- PROMPT -
For the records below, print the lines from the line with "false => Some lo" through the line with "if point <=?" exactly as written; include both end lines and exclude the rest.

##### EXERCISE MATERIAL

(* ===== verification/PyFloat.v ===== *)
(** Python's [float] (IEEE 754 binary64) and [decimal.Decimal], as the trading
    components use them.

    A float is the Standard Library's [spec_float], whose operations at
    precision 53 and exponent bound 1024 are those of binary64, infinities and
    NaN included; nothing here is axiomatised.  [decimal_of_float] is
    [Decimal(str(x))]: the shortest decimal that reads back as [x]. *)

From Stdlib Require Import SpecFloat.
From S2P Require Import Prelude.

Definition float : Type := spec_float.

Definition fmul : float -> float -> float := SFmul 53 1024.
Definition fdiv : float -> float -> float := SFdiv 53 1024.
Definition fsub : float -> float -> float := SFsub 53 1024.
Definition fadd : float -> float -> float := SFadd 53 1024.
Definition fabs : float -> float := SFabs.
Definition feqb : float -> float -> bool := SFeqb.
Definition fltb : float -> float -> bool := SFltb.
Definition fleb : float -> float -> bool := SFleb.

Definition is_nan (x : float) : bool := match x with S754_nan => true | _ => false end.

#[export] Instance float_eq_dec : EqDecision float.
Proof. solve_decision. Defined.

(** [float(n)] of an integer. *)
Definition float_of_Z (z : Z) : float := binary_normalize 53 1024 z 0 false.

(** The float nearest to [c * 10^e], for a literal or a decimal text. *)
Definition float_of_dec (c e : Z) : float :=
  if c =? 0 then S754_zero false
  else if 0 <=? e then float_of_Z (c * 10 ^ e)
  else fdiv (S754_finite (c <? 0) (Z.to_pos (Z.abs c)) 0) (S754_finite false (Z.to_pos (10 ^ (- e))) 0).

Definition f_zero : float := S754_zero false.

(** [min(a, b)] and [max(a, b)]: the first argument wins unless the second is
    strictly smaller (greater). *)
Definition py_min (a b : float) : float := if fltb b a then b else a.
Definition py_max (a b : float) : float := if fltb a b then b else a.

(** ** The shortest decimal of a float *)

(** A positive finite float [m * 2^e] as a fraction. *)
Definition frac_num (m : positive) (e : Z) : Z := Z.pos m * 2 ^ Z.max 0 e.
Definition frac_den (e : Z) : Z := 2 ^ Z.max 0 (- e).

(** [num/den >= 10^k]. *)
Definition ge_pow10 (num den k : Z) : bool :=
  if 0 <=? k then den * 10 ^ k <=? num else den <=? num * 10 ^ (- k).

(** The number of digits before the decimal point: [10^(k-1) <= x < 10^k]. *)
Fixpoint dec_point (fuel : nat) (num den k : Z) : Z :=
  match fuel with
  | O => k
  | S fuel' => if ge_pow10 num den k then dec_point fuel' num den (k + 1) else k
  end.

Definition scaled (num den s : Z) : Z :=
  if 0 <=? s then num / (den * 10 ^ s) else (num * 10 ^ (- s)) / den.

(** Of the two neighbours of [num/den] with exponent [s], the one that reads
    back as [x], the nearer one when both do. *)
Definition reads_back (x : float) (num den s : Z) : option Z :=
  let lo := scaled num den s in
  let ok c := bool_decide (float_of_dec c s = x) in
  let lo_near :=
    if 0 <=? s then 2 * (num - lo * (den * 10 ^ s)) <=? den * 10 ^ s
    else 2 * (num * 10 ^ (- s) - lo * den) <=? den in
  match ok lo, ok (lo + 1) with
  | true, true => Some (if lo_near then lo else lo + 1)
  | true, false => Some lo
  | false, true => Some (lo + 1)
  | false, false => None
  end.

(** Try 1, 2, ... digits; 17 always suffice for binary64. *)
Fixpoint shortest (fuel : nat) (x : float) (num den k n : Z) : option (Z * Z) :=
  match fuel with
  | O => None
  | S fuel' =>
      match reads_back x num den (k - n) with
      | Some c => Some (c, k - n)
      | None => shortest fuel' x num den k (n + 1)
      end
  end.

(** ** Decimals *)

(** A finite decimal is [coeff * 10^exp] with a signed coefficient; decimals
    that are numerically equal need not be equal. *)
Inductive Decimal :=
| DFin (coeff exp : Z)
| DInf (negative : bool)
| DNan.

(** The shortest coefficient and exponent of a positive float. *)
Definition shortest_dec (m : positive) (e : Z) : option (Z * Z) :=
  let num := frac_num m e in
  let den := frac_den e in
  let guess := (Z.log2 num - Z.log2 den) * 30103 / 100000 - 1 in
  let k := dec_point 4 num den guess in
  shortest 17 (S754_finite false m e) num den k 1.

(** [Decimal(str(x))].  Every finite binary64 number has a decimal of at most
    17 digits that reads back, so the last branch is not taken on one. *)
Definition decimal_of_float (x : float) : Decimal :=
  match x with
  | S754_nan => DNan
  | S754_infinity s => DInf s
  | S754_zero _ => DFin 0 0
  | S754_finite s m e =>
      match shortest_dec m e with
      | Some (c, e10) => DFin (if s then - c else c) e10
      | None => DNan
      end
  end.

(** ** Texts of floats *)

Fixpoint str_repeat (n : nat) (s : string) : string :=
  match n with O => "" | S n' => s +:+ str_repeat n' s end.

Fixpoint strip_zeros (fuel : nat) (c e : Z) : Z * Z :=
  match fuel with
  | O => (c, e)
  | S fuel' => if (c mod 10 =? 0) && (0 <? c) then strip_zeros fuel' (c / 10) (e + 1) else (c, e)
  end.

(** [repr(x)]: positional for exponents from -4 to 15, scientific otherwise. *)
Definition dec_str (c e : Z) : string :=
  let '(c, e) := strip_zeros 20 c e in
  let ds := pretty c in
  let n := Z.of_nat (String.length ds) in
  let point := n + e in
  if (-4 <? point) && (point <=? 16) then
    if point <=? 0 then "0." +:+ str_repeat (Z.to_nat (- point)) "0" +:+ ds
    else if n <=? point then ds +:+ str_repeat (Z.to_nat (point - n)) "0" +:+ ".0"
    else String.substring 0 (Z.to_nat point) ds +:+ "."
           +:+ String.substring (Z.to_nat point) (Z.to_nat (n - point)) ds
  else
    let x := point - 1 in
    let mantissa :=
      if n =? 1 then ds
      else String.substring 0 1 ds +:+ "." +:+ String.substring 1 (Z.to_nat (n - 1)) ds in
    mantissa +:+ "e" +:+ (if x <? 0 then "-" else "+")
      +:+ (if Z.abs x <? 10 then "0" else "") +:+ pretty (Z.abs x).

Definition float_str (x : float) : string :=
  match x with
  | S754_nan => "nan"
  | S754_infinity s => if s then "-inf" else "inf"
  | S754_zero s => if s then "-0.0" else "0.0"
  | S754_finite s m e =>
      match shortest_dec m e with
      | Some (c, e10) => (if s then "-" else "") +:+ dec_str c e10
      | None => "nan"
      end
  end.

(** The coefficients of two finite decimals at their common exponent. *)
Definition common_exp (e1 e2 : Z) : Z := Z.min e1 e2.
Definition at_exp (c e e' : Z) : Z := c * 10 ^ (e - e').

(** [a % b] in the default context (28 digits): [None] when it signals
    [InvalidOperation]. *)
Definition dec_rem (a b : Decimal) : option Decimal :=
  match a, b with
  | DNan, _ | _, DNan => Some DNan
  | DInf _, _ => None
  | DFin c e, DInf _ => Some (DFin c e)
  | DFin c1 e1, DFin c2 e2 =>
      let e := common_exp e1 e2 in
      let n1 := at_exp c1 e1 e in
      let n2 := at_exp c2 e2 e in
      if n2 =? 0 then None
      else if 10 ^ 28 <=? Z.abs (Z.quot n1 n2) then None
      else Some (DFin (Z.rem n1 n2) e)
  end.

(** [a == Decimal(0)]: false on NaN. *)
Definition dec_is_zero (a : Decimal) : bool :=
  match a with DFin c _ => c =? 0 | _ => false end.

(** [a < b]: signals [InvalidOperation] on NaN. *)
Definition dec_ltb (a b : Decimal) : option bool :=
  match a, b with
  | DNan, _ | _, DNan => None
  | DInf s, DInf s' => Some (s && negb s')
  | DInf s, DFin _ _ => Some s
  | DFin _ _, DInf s => Some (negb s)
  | DFin c1 e1, DFin c2 e2 =>
      let e := common_exp e1 e2 in Some (at_exp c1 e1 e <? at_exp c2 e2 e)
  end.

(** [round(x)] of a float: to the nearest integer, ties to even. *)
Inductive round_error := RoundNan | RoundInf.

Definition round_half_even (num den : Z) : Z :=
  let q := num / den in
  let r := num mod den in
  if 2 * r <? den then q
  else if den <? 2 * r then q + 1
  else if Z.even q then q else q + 1.

Definition float_round (x : float) : result round_error Z :=
  match x with
  | S754_nan => Err RoundNan
  | S754_infinity _ => Err RoundInf
  | S754_zero _ => Ok 0
  | S754_finite s m e =>
      let z := round_half_even (frac_num m e) (frac_den e) in
      Ok (if s then - z else z)
  end.

(** [f"{x:.2f}"]. *)
Definition float_fmt2 (x : float) : string :=
  match x with
  | S754_nan => "nan"
  | S754_infinity s => if s then "-inf" else "inf"
  | S754_zero s => if s then "-0.00" else "0.00"
  | S754_finite s m e =>
      let z := round_half_even (frac_num m e * 100) (frac_den e) in
      (if s then "-" else "") +:+ pretty (z / 100) +:+ "."
        +:+ (if z mod 100 <? 10 then "0" else "") +:+ pretty (z mod 100)
  end.

(** ** Comparison facts *)

Lemma fltb_nan_l y : fltb S754_nan y = false.
Proof. reflexivity. Qed.

Lemma fltb_nan_r x : fltb x S754_nan = false.
Proof. destruct x as [| | |? ? ?]; try destruct s; reflexivity. Qed.

Lemma SFcompare_antisym x y : SFcompare y x = CompOpp <$> SFcompare x y.
Proof.
  destruct x as [[]|[]| |[] m1 e1], y as [[]|[]| |[] m2 e2]; try done; unfold SFcompare; simpl;
    rewrite (Z.compare_antisym e1 e2); destruct (e1 ?= e2)%Z eqn:He; try done; simpl;
    change (Pos.compare_cont Eq m1 m2) with (m1 ?= m2)%positive;
    change (Pos.compare_cont Eq m2 m1) with (m2 ?= m1)%positive;
    rewrite (Pos.compare_antisym m1 m2); by destruct (m1 ?= m2)%positive.
Qed.

(** Between numbers, [not (a > b)] is [a <= b]. *)
Lemma fltb_false_fleb x y : is_nan x = false -> is_nan y = false -> fltb x y = false -> fleb y x = true.
Proof.
  intros Hx Hy. unfold fltb, fleb, SFltb, SFleb. rewrite (SFcompare_antisym x y).
  destruct (SFcompare x y) as [[]|] eqn:E; simpl; try done.
  destruct x as [[]|[]| |[] m1 e1], y as [[]|[]| |[] m2 e2]; simpl in *; try done;
    unfold SFcompare in E; simpl in E; repeat case_match; done.
Qed.

(** ** Decimal facts *)

(** What [%] computes: the remainder of a truncated division, exactly. *)
Lemma dec_rem_spec c1 e1 c2 e2 r e :
  dec_rem (DFin c1 e1) (DFin c2 e2) = Some (DFin r e) ->
  e = common_exp e1 e2 /\ exists q, at_exp c1 e1 e = q * at_exp c2 e2 e + r /\
    Z.abs q < 10 ^ 28 /\ Z.abs r < Z.abs (at_exp c2 e2 e).
Proof.
  simpl. intros H. repeat case_hyp H. bool_to_prop. split; [done|].
  exists (at_exp c1 e1 (common_exp e1 e2) `quot` at_exp c2 e2 (common_exp e1 e2)). split_and!.
  - rewrite Z.mul_comm. apply Z.quot_rem'.
  - done.
  - by apply Z.rem_bound_abs.
Qed.

Lemma at_exp_pos c e e' : e' <= e -> 0 < c -> 0 < at_exp c e e'.
Proof. intros. unfold at_exp. assert (0 < 10 ^ (e - e')) by (apply Z.pow_pos_nonneg; lia). nia. Qed.

Lemma at_exp_nonneg c e e' : 0 <= c -> 0 <= at_exp c e e'.
Proof. intros. unfold at_exp. assert (0 <= 10 ^ (e - e')) by (apply Z.pow_nonneg; lia). nia. Qed.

##########

- ANSWER FOR THIS EXERCISE -
  | true, false => Some lo
  | false, true => Some (lo + 1)
  | false, false => None
  end.

(** Try 1, 2, ... digits; 17 always suffice for binary64. *)
Fixpoint shortest (fuel : nat) (x : float) (num den k n : Z) : option (Z * Z) :=
  match fuel with
  | O => None
  | S fuel' =>
      match reads_back x num den (k - n) with
      | Some c => Some (c, k - n)
      | None => shortest fuel' x num den k (n + 1)
      end
  end.

(** ** Decimals *)

(** A finite decimal is [coeff * 10^exp] with a signed coefficient; decimals
    that are numerically equal need not be equal. *)
Inductive Decimal :=
| DFin (coeff exp : Z)
| DInf (negative : bool)
| DNan.

(** The shortest coefficient and exponent of a positive float. *)
Definition shortest_dec (m : positive) (e : Z) : option (Z * Z) :=
  let num := frac_num m e in
  let den := frac_den e in
  let guess := (Z.log2 num - Z.log2 den) * 30103 / 100000 - 1 in
  let k := dec_point 4 num den guess in
  shortest 17 (S754_finite false m e) num den k 1.

(** [Decimal(str(x))].  Every finite binary64 number has a decimal of at most
    17 digits that reads back, so the last branch is not taken on one. *)
Definition decimal_of_float (x : float) : Decimal :=
  match x with
  | S754_nan => DNan
  | S754_infinity s => DInf s
  | S754_zero _ => DFin 0 0
  | S754_finite s m e =>
      match shortest_dec m e with
      | Some (c, e10) => DFin (if s then - c else c) e10
      | None => DNan
      end
  end.

(** ** Texts of floats *)

Fixpoint str_repeat (n : nat) (s : string) : string :=
  match n with O => "" | S n' => s +:+ str_repeat n' s end.

Fixpoint strip_zeros (fuel : nat) (c e : Z) : Z * Z :=
  match fuel with
  | O => (c, e)
  | S fuel' => if (c mod 10 =? 0) && (0 <? c) then strip_zeros fuel' (c / 10) (e + 1) else (c, e)
  end.

(** [repr(x)]: positional for exponents from -4 to 15, scientific otherwise. *)
Definition dec_str (c e : Z) : string :=
  let '(c, e) := strip_zeros 20 c e in
  let ds := pretty c in
  let n := Z.of_nat (String.length ds) in
  let point := n + e in
  if (-4 <? point) && (point <=? 16) then
    if point <=? 0 then "0." +:+ str_repeat (Z.to_nat (- point)) "0" +:+ ds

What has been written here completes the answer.